By Evelyn Sander
The latest SIAM Review's Research Spotlights section contains two papers. The first article, “Fast Randomized Iteration: Diffusion Monte Carlo through the Lens of Numerical Linear Algebra,” by Lek-Heng Lim and Jonathan Weare, introduces a family of randomized iterative methods for solving linear systems, matrix exponentiation, and eigenvalue problems. The advantage of these new methods is that they have a quite small number of operations and storage cost per iteration, and can solve problems in dimensions too high to be tractable by traditional linear algebra methods. The specific focus here is applying these methods to solving linear systems and eigenvalue problems in cases where the matrices and solution vectors are too big to manipulate or even to store. The approach uses a compression operation similar to that which is used in data assimilation. The paper gives a general overview and a useful set of references to related works, followed by stability and convergence results. It ends by presenting three concrete numerical examples, namely, computation of a partition function for the two-dimensional Ising model, a spectral gap in diffusion process with up to ten spatial dimensions, and the computation of a free energy landscape for that process. This article will be of broad interest, especially for those interested in partial differential equations and data analysis for large systems, and those familiar with diffusion Monte Carlo methods who would like to be introduced to applications beyond Markov processes.

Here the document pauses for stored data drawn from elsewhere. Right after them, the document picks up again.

(** X10.  [export_model] on an embedding classifier that holds a model and
    a preprocessor with a non-empty vocabulary succeeds.  If the saved-model
    directory, the temporary vocabulary file, the TFLite file and the
    metadata file are four different paths, then afterwards: the
    saved-model path holds the
    classifier's model, saved without its optimizer in the "tf" format; the
    vocabulary file holds one write per vocabulary entry; the TFLite file
    holds the converted model with the metadata populated; the metadata
    file holds the metadata JSON of the same writer; and every other path
    holds what it held before. *)
Theorem export_model_writes_four_files
        (self : Classifier) (m : KerasModel)
        (p : preprocessor.AverageWordEmbeddingClassifierPreprocessor)
        (model_name : string) (quantization_config : option QuantizationConfig)
        (w : io.world) :
  _model self = Some m ->
  _text_preprocessor self = Some (preprocessor.AverageWordEmbedding p) ->
  get_vocab p <> [] ->
  let d := export_dir_of self in
  let saved_model_file := path_join d "saved_model" in
  let vocab_filepath := path_join (temp_dir (io.temp_dirs w)) "vocab.txt" in
  let tflite_file := path_join d model_name in
  let metadata_file := path_join d "metadata.json" in
  NoDup [saved_model_file; vocab_filepath; tflite_file; metadata_file] ->
  exists cs writer,
    adds (TextClassifier.export_model _AverageWordEmbeddingClassifier.methods
                                      self model_name quantization_config)
         w (io.Ok tt) cs
    /\ writer
       = io.create_for_regex_model
           (io.Converted saved_model_file quantization_config None)
           (io.RegexTokenizer _AverageWordEmbeddingClassifier._DELIM_REGEX_PATTERN
                              vocab_filepath)
           [_label_names self]
    /\ forall fs : store,
         files_after fs cs saved_model_file = Some (SavedModel m false "tf")
         /\ files_after fs cs vocab_filepath
            = Some (TextFile (map _AverageWordEmbeddingClassifier.vocab_line
                                  (get_vocab p)))
         /\ files_after fs cs tflite_file
            = Some (TfliteFile (io.Populated writer))
         /\ files_after fs cs metadata_file
            = Some (TextFile [io.MetadataJson writer])
         /\ forall q,
              ~ In q [saved_model_file; vocab_filepath; tflite_file;
                      metadata_file] ->
              files_after fs cs q = fs q.
Proof.
  intros Hm Hp Hv d saved_model_file vocab_filepath tflite_file metadata_file Hnd.
  destruct (NoDup_four _ _ _ _ Hnd) as (H1 & H2 & H3 & H4 & H5 & H6).
  eexists _, _. split.
  - exists (S (io.temp_dirs w)).
    apply (export_model_embedding_run self m p model_name quantization_config w
             Hm Hp).
  - split; [reflexivity |].
    intros fs. fold d saved_model_file vocab_filepath tflite_file metadata_file.
    destruct (get_vocab p) as [| item items]; [contradiction |].
    cbn [files_after fold_left after_call map]. unfold update.
    repeat split; try (intros q Hq; cbn in Hq); path_cases; try reflexivity;
      exfalso; apply Hq; auto 6.
Qed.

The second article, “Fracking, Renewables, and Mean Field Games,” by Patrick Chan and Ronnie Sircar, uses mean field game models to study the competition between traditional oil producers and producers of renewable energy. It gives an overview introduction to the application, from the OPEC price setting and view of fracking to the viewpoint of competitive oligopolies. Mean field games were first introduced in the early 2000s. The idea is that by a systematic application of a continuum approximation, it is possible to get analytical solutions and straightforward computational answers that would be much more difficult in the study of the \(N\)-player system. The paper includes the details of setting the energy market competition problem in this framework and illustrates how to use this method in a concrete numerical example. For those who study systems with large numbers of players or agents, this paper is a nice walk-through of the relatively new analytical technique of mean field games.
Evelyn Sander is a professor of mathematics at George Mason University. She is the section of editor of the Research Spotlights section of SIAM Review.